Material for this exercise Block Start
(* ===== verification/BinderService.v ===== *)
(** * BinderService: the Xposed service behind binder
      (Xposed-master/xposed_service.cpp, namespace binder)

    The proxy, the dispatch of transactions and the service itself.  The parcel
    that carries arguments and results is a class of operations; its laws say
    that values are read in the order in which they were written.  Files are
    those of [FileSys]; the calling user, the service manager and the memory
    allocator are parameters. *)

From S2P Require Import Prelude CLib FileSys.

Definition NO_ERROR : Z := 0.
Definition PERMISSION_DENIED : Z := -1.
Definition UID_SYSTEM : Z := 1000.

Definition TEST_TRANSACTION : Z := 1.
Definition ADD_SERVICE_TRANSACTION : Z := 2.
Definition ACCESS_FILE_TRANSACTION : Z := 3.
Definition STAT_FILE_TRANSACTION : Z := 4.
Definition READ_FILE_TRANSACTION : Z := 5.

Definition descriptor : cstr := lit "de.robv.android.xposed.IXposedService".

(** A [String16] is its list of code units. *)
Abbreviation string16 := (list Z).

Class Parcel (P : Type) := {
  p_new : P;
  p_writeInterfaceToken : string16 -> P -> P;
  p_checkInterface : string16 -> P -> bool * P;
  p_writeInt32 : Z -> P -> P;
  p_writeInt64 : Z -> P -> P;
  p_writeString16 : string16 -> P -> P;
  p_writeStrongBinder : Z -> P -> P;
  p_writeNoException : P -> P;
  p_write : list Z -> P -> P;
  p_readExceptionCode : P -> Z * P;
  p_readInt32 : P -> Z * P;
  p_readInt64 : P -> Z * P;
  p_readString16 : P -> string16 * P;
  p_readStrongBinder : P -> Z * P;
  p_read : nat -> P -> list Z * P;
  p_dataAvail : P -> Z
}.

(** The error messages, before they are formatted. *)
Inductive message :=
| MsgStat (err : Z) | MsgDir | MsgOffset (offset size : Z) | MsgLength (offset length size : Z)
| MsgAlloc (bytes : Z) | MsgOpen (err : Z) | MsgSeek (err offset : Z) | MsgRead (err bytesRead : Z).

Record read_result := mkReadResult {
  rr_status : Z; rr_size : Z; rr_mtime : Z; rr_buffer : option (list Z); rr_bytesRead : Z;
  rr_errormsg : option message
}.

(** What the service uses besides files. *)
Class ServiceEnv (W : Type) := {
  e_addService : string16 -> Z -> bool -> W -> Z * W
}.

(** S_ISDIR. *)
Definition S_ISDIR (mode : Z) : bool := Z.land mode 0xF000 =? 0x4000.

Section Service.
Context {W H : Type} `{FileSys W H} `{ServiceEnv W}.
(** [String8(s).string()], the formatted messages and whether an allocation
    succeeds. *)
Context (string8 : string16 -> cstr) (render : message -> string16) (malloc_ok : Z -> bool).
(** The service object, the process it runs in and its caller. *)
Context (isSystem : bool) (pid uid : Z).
Material for this exercise Block End
Material for this exercise Block Start
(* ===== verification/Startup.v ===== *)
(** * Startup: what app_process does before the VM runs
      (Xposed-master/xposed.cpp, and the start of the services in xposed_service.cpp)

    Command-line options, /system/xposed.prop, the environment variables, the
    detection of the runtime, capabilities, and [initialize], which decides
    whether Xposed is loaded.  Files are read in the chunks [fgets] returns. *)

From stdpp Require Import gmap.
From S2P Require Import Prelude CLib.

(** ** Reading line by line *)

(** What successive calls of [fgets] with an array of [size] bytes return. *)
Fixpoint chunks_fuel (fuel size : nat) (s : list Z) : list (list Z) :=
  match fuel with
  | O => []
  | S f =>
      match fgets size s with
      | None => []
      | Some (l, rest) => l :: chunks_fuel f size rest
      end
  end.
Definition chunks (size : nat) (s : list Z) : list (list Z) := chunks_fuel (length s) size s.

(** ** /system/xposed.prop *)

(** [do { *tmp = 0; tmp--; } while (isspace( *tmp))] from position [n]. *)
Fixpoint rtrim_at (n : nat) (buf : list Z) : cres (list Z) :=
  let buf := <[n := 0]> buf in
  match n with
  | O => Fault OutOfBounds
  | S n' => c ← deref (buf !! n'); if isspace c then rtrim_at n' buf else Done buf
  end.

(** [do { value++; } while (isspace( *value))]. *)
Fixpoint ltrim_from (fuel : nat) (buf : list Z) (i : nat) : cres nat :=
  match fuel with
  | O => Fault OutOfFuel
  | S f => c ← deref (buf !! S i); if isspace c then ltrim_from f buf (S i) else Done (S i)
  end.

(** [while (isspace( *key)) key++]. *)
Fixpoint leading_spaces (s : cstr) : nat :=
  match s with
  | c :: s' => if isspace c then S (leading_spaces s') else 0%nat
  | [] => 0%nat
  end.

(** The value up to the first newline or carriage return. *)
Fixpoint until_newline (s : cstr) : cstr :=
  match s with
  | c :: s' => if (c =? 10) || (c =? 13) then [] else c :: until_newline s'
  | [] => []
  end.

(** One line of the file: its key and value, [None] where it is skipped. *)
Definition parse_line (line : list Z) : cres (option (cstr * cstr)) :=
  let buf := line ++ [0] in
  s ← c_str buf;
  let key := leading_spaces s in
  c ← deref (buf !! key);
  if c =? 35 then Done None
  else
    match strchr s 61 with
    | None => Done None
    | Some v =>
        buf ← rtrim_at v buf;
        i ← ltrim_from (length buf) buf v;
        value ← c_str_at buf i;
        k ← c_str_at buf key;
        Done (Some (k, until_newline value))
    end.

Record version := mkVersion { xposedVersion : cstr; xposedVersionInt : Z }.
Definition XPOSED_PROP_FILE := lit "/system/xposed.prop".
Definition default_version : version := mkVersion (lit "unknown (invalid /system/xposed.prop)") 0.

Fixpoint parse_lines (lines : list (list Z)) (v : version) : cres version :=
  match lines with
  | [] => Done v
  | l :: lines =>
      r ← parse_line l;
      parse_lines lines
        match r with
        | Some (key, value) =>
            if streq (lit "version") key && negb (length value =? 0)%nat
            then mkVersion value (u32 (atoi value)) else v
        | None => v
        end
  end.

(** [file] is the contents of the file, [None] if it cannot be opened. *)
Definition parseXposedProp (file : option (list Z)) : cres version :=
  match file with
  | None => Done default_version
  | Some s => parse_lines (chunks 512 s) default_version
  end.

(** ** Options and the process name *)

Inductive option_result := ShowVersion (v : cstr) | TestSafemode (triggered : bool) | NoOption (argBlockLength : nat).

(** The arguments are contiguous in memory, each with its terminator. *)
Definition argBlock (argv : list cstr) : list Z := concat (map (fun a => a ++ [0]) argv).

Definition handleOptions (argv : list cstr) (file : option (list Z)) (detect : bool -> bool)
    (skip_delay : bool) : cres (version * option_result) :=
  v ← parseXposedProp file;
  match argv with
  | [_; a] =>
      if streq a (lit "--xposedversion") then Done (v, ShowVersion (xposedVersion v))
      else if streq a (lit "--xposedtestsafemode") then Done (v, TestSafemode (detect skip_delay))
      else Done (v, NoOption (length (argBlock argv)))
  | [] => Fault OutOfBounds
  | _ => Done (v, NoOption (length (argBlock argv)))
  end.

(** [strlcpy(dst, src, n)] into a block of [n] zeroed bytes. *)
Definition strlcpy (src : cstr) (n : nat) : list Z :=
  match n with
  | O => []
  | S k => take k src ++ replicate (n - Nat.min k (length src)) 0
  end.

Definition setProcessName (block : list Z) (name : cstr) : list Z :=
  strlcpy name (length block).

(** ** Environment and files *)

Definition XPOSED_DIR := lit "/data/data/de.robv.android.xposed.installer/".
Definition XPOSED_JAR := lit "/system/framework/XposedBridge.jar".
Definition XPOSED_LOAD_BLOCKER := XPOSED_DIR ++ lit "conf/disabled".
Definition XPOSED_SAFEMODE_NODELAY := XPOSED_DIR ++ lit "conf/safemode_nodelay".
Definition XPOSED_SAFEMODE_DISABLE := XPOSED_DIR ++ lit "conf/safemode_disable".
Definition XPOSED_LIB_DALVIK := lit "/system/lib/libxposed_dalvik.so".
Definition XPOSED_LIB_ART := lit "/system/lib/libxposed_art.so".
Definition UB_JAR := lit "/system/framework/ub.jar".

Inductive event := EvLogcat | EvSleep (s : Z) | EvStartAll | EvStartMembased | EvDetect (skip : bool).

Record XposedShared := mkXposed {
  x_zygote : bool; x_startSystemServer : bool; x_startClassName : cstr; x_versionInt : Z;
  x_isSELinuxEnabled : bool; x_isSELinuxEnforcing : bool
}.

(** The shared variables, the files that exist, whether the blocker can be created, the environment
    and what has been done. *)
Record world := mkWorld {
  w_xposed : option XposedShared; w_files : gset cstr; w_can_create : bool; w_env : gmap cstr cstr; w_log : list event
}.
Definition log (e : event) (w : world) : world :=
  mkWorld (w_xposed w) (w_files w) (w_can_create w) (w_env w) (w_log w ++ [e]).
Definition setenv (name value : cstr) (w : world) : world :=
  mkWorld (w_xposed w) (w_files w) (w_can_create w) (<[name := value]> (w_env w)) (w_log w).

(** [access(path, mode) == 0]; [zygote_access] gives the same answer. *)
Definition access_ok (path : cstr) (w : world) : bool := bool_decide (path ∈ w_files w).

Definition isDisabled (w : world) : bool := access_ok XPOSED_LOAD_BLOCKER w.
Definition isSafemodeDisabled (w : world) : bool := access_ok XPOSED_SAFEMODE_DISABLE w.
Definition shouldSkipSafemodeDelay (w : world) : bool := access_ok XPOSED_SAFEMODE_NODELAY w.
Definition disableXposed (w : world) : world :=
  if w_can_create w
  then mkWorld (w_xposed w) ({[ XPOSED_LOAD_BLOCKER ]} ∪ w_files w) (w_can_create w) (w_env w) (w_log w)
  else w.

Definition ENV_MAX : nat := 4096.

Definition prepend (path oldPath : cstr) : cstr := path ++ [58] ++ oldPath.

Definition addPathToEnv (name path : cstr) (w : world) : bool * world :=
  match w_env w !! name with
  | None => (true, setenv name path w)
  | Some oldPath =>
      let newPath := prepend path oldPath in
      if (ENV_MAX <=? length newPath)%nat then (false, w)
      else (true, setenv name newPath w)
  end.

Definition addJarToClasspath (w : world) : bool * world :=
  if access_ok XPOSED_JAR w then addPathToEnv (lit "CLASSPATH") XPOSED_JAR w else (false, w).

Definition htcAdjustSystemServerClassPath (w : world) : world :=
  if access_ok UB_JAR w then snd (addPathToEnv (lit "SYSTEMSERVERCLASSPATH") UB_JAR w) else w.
Material for this exercise Block End
Search the listing for the string "true". Copy each line where it is found.

  | None => (true, setenv name path w)
      else (true, setenv name newPath w)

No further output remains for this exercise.